Assigned task.
Check every line of the listing below for "Hlen", and report how many lines have it, as a number with nothing more.
::::::::
Lemma imm_batch_delete_vertices_spec srcs dsts c ls :
  represents c ls →
  ∃ c', batch_delete_vertices srcs dsts c = (c', Ok tt) ∧ represents c' (imap (without srcs dsts) ls) ∧ unsorted_since_ c' = 0.
Proof.
  intros [Hl Hm Hn]. unfold batch_delete_vertices.
  destruct (drop_rows_spec srcs dsts (rows c) ls 0 [] [] (edge_count (concat ls)) Hl) as [gap E].
  cbn [app length] in E. rewrite Hm, Hn, E. eexists. split; [done|]. split; [|done]. split; cbn [rows nbr_list edge_num_].
  - apply relayout_laid.
  - rewrite length_app, Nat.add_sub. apply take_app_length.
  - by rewrite Z.sub_diag.
Qed.

Hypothesis sort_perm : ∀ l, std_sort l ≡ₚ l.

Lemma sort_spec ts c ls :
  represents c ls → represents (batch_sort_by_edge_data std_sort ts c) (std_sort <$> ls).
Proof.
  intros [Hl Hm Hn]. unfold batch_sort_by_edge_data. split; cbn [rows nbr_list edge_num_].
  - apply (laid_ext _ ls); [done|]. rewrite <- list_fmap_compose. apply list_fmap_ext. intros i l _. cbn. by rewrite sort_perm.
  - rewrite Hm. by apply (sort_rows_spec std_sort _ _ []).
  - rewrite Hn. f_equal. apply edge_count_perm. clear -sort_perm. induction ls as [|l ls IH]; [done|]. cbn. by rewrite sort_perm, <- IH.
Qed.

Lemma resize_spec n c ls :
  represents c ls → Z.of_nat (length ls) ≤ n →
  represents (resize n c) (ls ++ replicate (Z.to_nat n - length ls) []).
Proof.
  intros [Hl Hm Hn] Hle. pose proof (laid_length _ _ _ Hl) as Hlen.
  assert (Hc : concat (ls ++ replicate (Z.to_nat n - length ls) []) = concat ls).
  { rewrite concat_app. induction (Z.to_nat n - length ls)%nat as [|k IH]; cbn; [apply app_nil_r|done]. }
  split; rewrite ?Hc; [|done|done]. unfold resize, size. cbn [rows]. rewrite Hlen.
  destruct (Z.ltb_spec (Z.of_nat (length ls)) n) as [Hlt|Hge].
  - replace (Z.to_nat (n - Z.of_nat (length ls))) with (Z.to_nat n - length ls)%nat by lia. apply laid_app; [done|apply laid_nulls].
  - replace (Z.to_nat n) with (length ls) by lia. rewrite Nat.sub_diag, app_nil_r, <- Hlen, firstn_all. done.
Qed.

Lemma imm_reopen_spec c ls : represents c ls → represents (reopened c) ls.
Proof.
  intros [Hl Hm Hn]. split; [|done|done]. unfold reopened, Dump. cbn. rewrite (laid_degrees _ _ _ Hl). apply open_laid.
Qed.

Lemma delete_spec c ls src offset ts g' r :
  represents c ls → lists_step (IDelete src offset ts) (ls, unsorted_since_ c) = Some (g', r) →
  ∃ c', delete_edge src offset ts c = (c', r) ∧ represents c' g'.1 ∧ unsorted_since_ c' = g'.2.
Proof.
  intros Hr Hs. cbn in Hs. case_guard as Hpos; [|done]. simplify_option_eq. pose proof (imm_slot_at_spec c ls src offset Hr (proj1 Hpos) (proj2 Hpos)) as Ha.
  unfold delete_edge. destruct (entry_at ls src offset) as [e|]; [|by rewrite Ha; simplify_eq; eauto].
  destruct Ha as (q & -> & Hst). destruct (exists_edge e) eqn:Ee; simplify_eq; cbn [negb]; [|by eauto].
  eexists. split_and!; [done| |done]. apply Hst. rewrite ?Ee, (rep_count _ _ Hr), u64_sub_l. unfold exists_edge. cbn.
  rewrite Z.eqb_refl. f_equal. cbn. lia.
Qed.

Lemma revert_spec c ls src nbr offset ts g' r :
  represents c ls → lists_step (IRevert src nbr offset ts) (ls, unsorted_since_ c) = Some (g', r) →
  ∃ c', revert_delete_edge src nbr offset ts c = (c', r) ∧ represents c' g'.1 ∧ unsorted_since_ c' = g'.2.
Proof.
  intros Hr Hs. cbn in Hs. case_guard as Hpos; [|done]. simplify_option_eq. destruct Hpos as (Hp1 & Hp2 & Hnbr).
  pose proof (imm_slot_at_spec c ls src offset Hr Hp1 Hp2) as Ha.
  unfold revert_delete_edge. destruct (entry_at ls src offset) as [e|]; [|by rewrite Ha; simplify_eq; eauto].
  destruct Ha as (q & -> & Hst). destruct (exists_edge e) eqn:Ee; simplify_eq; [by eauto|].
  eexists. split_and!; [done| |done]. apply Hst. rewrite ?Ee, (rep_count _ _ Hr), u64_add_l. unfold exists_edge. cbn.
  rewrite (proj2 (Z.eqb_neq _ _)) by done. cbn. f_equal. lia.
Qed.

Lemma delete_edges_spec c ls srcs dsts :
  represents c ls → represents (batch_delete_edges srcs dsts c) (erased (named_pair (zip srcs dsts)) 0 ls).
Proof.
  intros Hr. unfold batch_delete_edges. set (pairs := filter _ _). set (hit := λ _ _ _, _).
  pose proof (erase_rows_represents hit c ls Hr) as Hx. cbv zeta in Hx.
  destruct (erase_rows hit 0 (rows c) (nbr_list c) (edge_num_ c)) as [mem n]. cbn [fst snd] in Hx.
  rewrite (erased_ext _ hit); [done|]. intros k i l e Hk _. unfold hit, named_pair. f_equal. apply bool_decide_ext.
  unfold pairs. rewrite list_elem_of_filter. cbn. unfold size. rewrite (laid_length _ _ _ (rep_laid _ _ Hr)).
  apply lookup_lt_Some in Hk. split; [|tauto]. intros ?. split; [lia|done].
Qed.

Lemma delete_slots_spec c ls es :
  represents c ls → Forall (λ p, 0 ≤ p.2) es →
  ∃ c', batch_delete_edges_offsets es c = (c', Ok tt) ∧ represents c' (erased (named_offset es) 0 ls) ∧ unsorted_since_ c' = 0.
Proof.
  intros Hr Hes. unfold batch_delete_edges_offsets. set (fs := filter _ _).
  assert (forallb (λ p, 0 <=? p.2) fs = true) as ->.
  { apply Is_true_true, forallb_True, Forall_forall. intros p [_ Hp]%list_elem_of_filter.
    rewrite Forall_forall in Hes. apply Is_true_true, Z.leb_le. auto. }
  set (hit := λ _ _ _, _). pose proof (erase_rows_represents hit c ls Hr) as Hx. cbv zeta in Hx.
  destruct (erase_rows hit 0 (rows c) (nbr_list c) (edge_num_ c)) as [mem n]. cbn [fst snd] in Hx.
  eexists. split_and!; [done| |done]. rewrite (erased_ext _ hit); [done|]. intros k i l e Hk Hi. unfold hit, named_offset.
  apply bool_decide_ext. unfold fs. rewrite list_elem_of_filter. split; [|tauto]. intros ?. split; [|done].
  unfold offset_in_range, row_at. cbn. rewrite (proj2 (Z.leb_le _ _)), Nat2Z.id by lia.
  destruct (lookup_lt_is_Some_2 (rows c) k) as [r Hrow].
  { rewrite (laid_length _ _ _ (rep_laid _ _ Hr)). by eapply lookup_lt_Some. }
  destruct (laid_lookup _ _ _ _ _ (rep_laid _ _ Hr) Hrow) as (l' & Hl' & Hd & _). rewrite Hrow, Hd. simplify_eq.
  apply Z.ltb_lt. apply lookup_lt_Some in Hi. lia.
Qed.

Lemma put_allowed edges ls :
  forallb (λ e : Z * Z * D, (0 <=? e.1.1) && (e.1.1 <? Z.of_nat (length ls)) && negb (e.1.2 =? VID_MAX)) edges = true →
  Forall (λ e, 0 ≤ e.1.1 < Z.of_nat (length ls)) edges ∧ Forall (λ e, e.1.2 ≠ VID_MAX) edges.
Proof.
  intros H%Is_true_true%forallb_True. rewrite <- Forall_and. apply (Forall_impl _ _ _ H). intros e He%Is_true_true.
  apply andb_true_iff in He as [[H1%Z.leb_le H2%Z.ltb_lt]%andb_true_iff H3%negb_true_iff%Z.eqb_neq]. done.
Qed.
::::::::
Result of the task.
3